ACTION ITEM
Gather all lines in the records below that include the word "WsNew".

** SUPPLIED INFORMATION follows **

(** * Neuro game SDK: the wrapper client, its registry and its dispatch

    A shallow embedding of [NeuroClientWrapper] (the class that extends
    [NeuroClient] with an action registry, schema validation, the handling
    of [actions/reregister_all] and the checked [forceActions]) and of the
    parts of [NeuroClient] it inherits: [sendMessage], [sendActionResult],
    [onAction], [connect], [disconnect] and the base [forceActions].

    JavaScript objects are records, arrays are lists, [undefined] is [None].
    Methods are computations in a state monad over the client object that
    can complete normally or throw.  What a method does to the outside world
    (frames handed to the socket, calls of the logging handler, console
    output, calls of handlers) is appended to a trace kept with the state. *)

From Stdlib Require Import String Ascii List ZArith Lia Bool DecimalString.
From stdpp Require Import base list.
Import ListNotations.

Local Open Scope string_scope.
Local Open Scope Z_scope.

(** ** Strings *)

(** The double quote and the line feed, which template literals of the
    source contain. *)
Definition dquote : string := String (ascii_of_nat 34) EmptyString.
Definition newline : string := String (ascii_of_nat 10) EmptyString.

(** [Array.prototype.join]. *)
Definition join (sep : string) (l : list string) : string := String.concat sep l.

(** [s.startsWith(p)] and [s.substring(n)]. *)
Definition startsWith (s p : string) : bool := String.prefix p s.
Definition substring_from (n : nat) (s : string) : string :=
  String.substring n (String.length s - n) s.

(** [s.includes(p)]: [p] occurs in [s]. *)
Fixpoint includes (s p : string) : bool :=
  String.prefix p s ||
  match s with
  | EmptyString => false
  | String _ s' => includes s' p
  end.

(** ** Values *)

(** JSON values, as [JSON.parse] returns them. *)
#[local] Unset Elimination Schemes.
Inductive JSON : Type :=
| JNull
| JBool (b : bool)
| JNum (n : Z)
| JStr (s : string)
| JArr (items : list JSON)
| JObj (fields : list (string * JSON)).
#[local] Set Elimination Schemes.

(** A JSON schema object: its own enumerable properties, in order. *)
Definition JSONSchema7Object := list (string * JSON).

(** [Object.keys(o)]. *)
Definition Object_keys (o : JSONSchema7Object) : list string := map fst o.

(** ** types.ts *)

Record Action : Type := mkAction {
  act_name : string;
  act_description : string;
  act_schema : option JSONSchema7Object
}.

Record ActionData : Type := mkActionData {
  ad_id : string;
  ad_name : string;
  ad_params : JSON
}.

Record ActionMessageData : Type := mkActionMessageData {
  amd_id : string;
  amd_name : string;
  amd_data : option string
}.

Record IncomingMessage : Type := mkIncomingMessage {
  in_command : string;
  in_data : option ActionMessageData
}.

Inductive ActionForcePriorityEnum : Type := LOW | MEDIUM | HIGH | CRITICAL.

Definition priority_value (p : ActionForcePriorityEnum) : string :=
  match p with
  | LOW => "low"
  | MEDIUM => "medium"
  | HIGH => "high"
  | CRITICAL => "critical"
  end.

Inductive LogLevel : Type := DEBUG | LOG | INFO | WARN | ERROR.

(** The [data] of an outgoing message.  [Arr] is the type of the [actions]
    array of a registration: a reference while the message is an object in
    memory, the listed actions once the message is serialised. *)
Inductive MessageData (Arr : Type) : Type :=
| ContextMessageData (message : string) (silent : option bool)
| RegisterActionsMessageData (actions : Arr)
| UnregisterActionsMessageData (action_names : list string)
| ForceActionsMessageData (state : option string) (query : string)
    (ephemeral_context : option bool)
    (priority : option ActionForcePriorityEnum)
    (action_names : list string)
| ActionResultMessageData (id : string) (success : bool)
    (message : option string).

Arguments ContextMessageData {Arr} message silent.
Arguments RegisterActionsMessageData {Arr} actions.
Arguments UnregisterActionsMessageData {Arr} action_names.
Arguments ForceActionsMessageData {Arr} state query ephemeral_context
  priority action_names.
Arguments ActionResultMessageData {Arr} id success message.

Record OutgoingMessage (Arr : Type) : Type := mkOutgoingMessage {
  out_command : string;
  out_game : string;
  out_data : option (MessageData Arr)
}.

Arguments mkOutgoingMessage {Arr} out_command out_game out_data.
Arguments out_command {Arr} o.
Arguments out_game {Arr} o.
Arguments out_data {Arr} o.

(** An [Action[]] value held by the program: an array of the caller, or the
    client's own [registeredActions] array (which [handleMessage] passes to
    [registerActions]). *)
Inductive ActionsRef : Type :=
| Fresh (actions : list Action)
| TheRegisteredActions.

(** A text frame on the wire: the message with every array written out. *)
Definition Frame := OutgoingMessage (list Action).

(** ** The transport and the handlers *)

(** [WebSocket.readyState]. *)
Inductive ReadyState : Type := CONNECTING | OPEN | CLOSING | CLOSED.

Definition readyState_value (r : ReadyState) : string :=
  match r with
  | CONNECTING => "0"
  | OPEN => "1"
  | CLOSING => "2"
  | CLOSED => "3"
  end.

Definition is_open (w : option ReadyState) : bool :=
  match w with
  | Some OPEN => true
  | _ => false
  end.

(** A member of [actionHandlers]: the method value
    [this.handleActionMessage] that the constructor of the wrapper pushes (a
    function detached from its receiver), or a callback of the host, named
    by a number. *)
Inductive ActionHandler : Type :=
| Detached_handleActionMessage
| HostHandler (k : nat).

(** ** The trace *)

Inductive Event : Type :=
| Logged (level : LogLevel) (message : string)
| Console (level : LogLevel) (args : list string)
| WsSend (frame : Frame)
| WsClose
| WsNew (url : string)
| OnConnected
| Invoked (handler : ActionHandler) (actionData : ActionData).

(** ** The client object *)

Record NeuroClientWrapper : Type := mkClient {
  ws : option ReadyState;
  game : string;
  url : string;
  actionHandlers : list ActionHandler;
  registeredActions : list Action;
  trace : list Event
}.

Definition set_ws (w : option ReadyState) (c : NeuroClientWrapper) :=
  mkClient w (game c) (url c) (actionHandlers c) (registeredActions c) (trace c).
Definition set_url (u : string) (c : NeuroClientWrapper) :=
  mkClient (ws c) (game c) u (actionHandlers c) (registeredActions c) (trace c).
Definition set_actionHandlers (hs : list ActionHandler) (c : NeuroClientWrapper) :=
  mkClient (ws c) (game c) (url c) hs (registeredActions c) (trace c).
Definition set_registeredActions (rs : list Action) (c : NeuroClientWrapper) :=
  mkClient (ws c) (game c) (url c) (actionHandlers c) rs (trace c).
Definition emit (e : Event) (c : NeuroClientWrapper) :=
  mkClient (ws c) (game c) (url c) (actionHandlers c) (registeredActions c)
    (trace c ++ [e]).

(** ** Computations *)

Inductive JsError : Type :=
| TypeError (message : string).

Inductive Completion (A : Type) : Type :=
| Normal (a : A)
| Throw (e : JsError)
| OutOfFuel.

Arguments Normal {A} a.
Arguments Throw {A} e.
Arguments OutOfFuel {A}.

Definition M (A : Type) : Type :=
  NeuroClientWrapper -> Completion A * NeuroClientWrapper.

Definition ret {A} (a : A) : M A := fun c => (Normal a, c).

Definition bind {A B} (m : M A) (k : A -> M B) : M B := fun c =>
  match m c with
  | (Normal a, c') => k a c'
  | (Throw e, c') => (Throw e, c')
  | (OutOfFuel, c') => (OutOfFuel, c')
  end.

Definition throw {A} (e : JsError) : M A := fun c => (Throw e, c).
Definition get {A} (f : NeuroClientWrapper -> A) : M A := fun c => (Normal (f c), c).
Definition modify (f : NeuroClientWrapper -> NeuroClientWrapper) : M unit :=
  fun c => (Normal tt, f c).

Declare Scope js_scope.
Delimit Scope js_scope with js.
Notation "'let*' x ':=' m 'in' k" := (bind m (fun x => k))
  (at level 10, x name, m at level 100, k at level 200) : js_scope.
Notation "m ';;' k" := (bind m (fun _ => k))
  (at level 100, k at level 200, right associativity) : js_scope.
Local Open Scope js_scope.

(** A call of the logging handler installed on the client (the default one
    prints to the console), and a direct call of a console method. *)
Definition loggingHandler (message : string) (level : LogLevel) : M unit :=
  modify (emit (Logged level message)).

Definition console (level : LogLevel) (args : list string) : M unit :=
  modify (emit (Console level args)).

(** ** Arrays *)

(** [arr.find(p)]: Stdlib's [find]. [arr.findIndex(p)]: the index of the
    first match, or -1. *)
Fixpoint findIndex {A} (p : A -> bool) (arr : list A) : Z :=
  match arr with
  | [] => -1
  | x :: rest =>
      if p x then 0
      else let i := findIndex p rest in if i =? -1 then -1 else i + 1
  end.

(** [arr[i]] for an integer [i]: [undefined] out of range, and so for a
    negative [i]. *)
Definition array_get {A} (arr : list A) (i : Z) : option A :=
  if i <? 0 then None else arr !! Z.to_nat i.

(** [arr.splice(i, 1)] for [0 <= i]. *)
Definition splice1 {A} (arr : list A) (i : Z) : list A :=
  delete (Z.to_nat i) arr.

(** The array a reference stands for, in the present state. *)
Definition deref (r : ActionsRef) (c : NeuroClientWrapper) : list Action :=
  match r with
  | Fresh l => l
  | TheRegisteredActions => registeredActions c
  end.

(** [JSON.stringify(message)], as far as the arrays of the message go. *)
Definition JSON_stringify (c : NeuroClientWrapper)
    (m : OutgoingMessage ActionsRef) : Frame :=
  mkOutgoingMessage (out_command m) (out_game m)
    (match out_data m with
     | None => None
     | Some (ContextMessageData t s) => Some (ContextMessageData t s)
     | Some (RegisterActionsMessageData r) =>
         Some (RegisterActionsMessageData (deref r c))
     | Some (UnregisterActionsMessageData ns) =>
         Some (UnregisterActionsMessageData ns)
     | Some (ForceActionsMessageData s q e p ns) =>
         Some (ForceActionsMessageData s q e p ns)
     | Some (ActionResultMessageData i s t) =>
         Some (ActionResultMessageData i s t)
     end).

(** ** External collaborators

    [JSON.parse] on the [data] string of an action ([inr] carries the
    message of the error it throws), [JSON.parse] on a whole frame typed as
    the source types it ([None] when it throws), and [validate] of the
    jsonschema package. *)

Record ValidationError : Type := mkValidationError { err_stack : string }.

Record ValidatorResult : Type := mkValidatorResult {
  vr_valid : bool;
  vr_errors : list ValidationError
}.

Class Externals : Type := {
  JSON_parse : string -> JSON + string;
  JSON_parse_message : string -> option IncomingMessage;
  validate : JSON -> JSONSchema7Object -> ValidatorResult
}.

(** ** NeuroClient (index.ts) *)

Module NeuroClient.

(** [connect]: a new socket, not yet open. *)
Definition connect : M unit :=
  let* u := get url in
  modify (fun c => emit (WsNew u) (set_ws (Some CONNECTING) c)).

Definition sendMessage (message : OutgoingMessage ActionsRef) : M unit :=
  let* w := get ws in
  match w with
  | Some OPEN => modify (fun c => emit (WsSend (JSON_stringify c message)) c)
  | Some r =>
      console ERROR
        ["[NeuroClient] WebSocket is not open. Ready state:"; readyState_value r]
  | None =>
      console ERROR
        ["[NeuroClient] WebSocket is not open. Ready state:";
         "No WebSocket instance"]
  end.

Definition sendStartup : M unit :=
  let* g := get game in
  sendMessage (mkOutgoingMessage "startup" g None).

(** The [onopen] callback installed by [connect]; the socket is open when
    it runs.  [onConnected] is the host's. *)
Definition ws_onopen : M unit :=
  modify (set_ws (Some OPEN));;
  console LOG ["[NeuroClient] Connected to Neuro-sama server."];;
  sendStartup;;
  modify (emit OnConnected).

Definition registerActions (actions : ActionsRef) : M unit :=
  let* g := get game in
  sendMessage
    (mkOutgoingMessage "actions/register" g
       (Some (RegisterActionsMessageData actions))).

Definition unregisterActions (actionNames : list string) : M unit :=
  let* g := get game in
  sendMessage
    (mkOutgoingMessage "actions/unregister" g
       (Some (UnregisterActionsMessageData actionNames))).

(** Default parameter values: an omitted ([undefined]) argument takes the
    default. *)
Definition forceActions (query : string) (actionNames : list string)
    (state : option string) (ephemeralContext : option bool)
    (priority : option ActionForcePriorityEnum) : M unit :=
  let ephemeralContext := default false ephemeralContext in
  let priority := default LOW priority in
  let* g := get game in
  sendMessage
    (mkOutgoingMessage "actions/force" g
       (Some (ForceActionsMessageData state query (Some ephemeralContext)
                (Some priority) actionNames))).

Definition sendActionResult (id : string) (success : bool)
    (messageText : option string) : M unit :=
  (if negb success
   then console WARN
          ["[NeuroClient] Empty messageText field even though success was false!"]
   else ret tt);;
  let* g := get game in
  sendMessage
    (mkOutgoingMessage "action/result" g
       (Some (ActionResultMessageData id success messageText))).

** End of SUPPLIED INFORMATION **

RESPONSE FOR THIS EXERCISE
| WsNew (url : string)
  modify (fun c => emit (WsNew u) (set_ws (Some CONNECTING) c)).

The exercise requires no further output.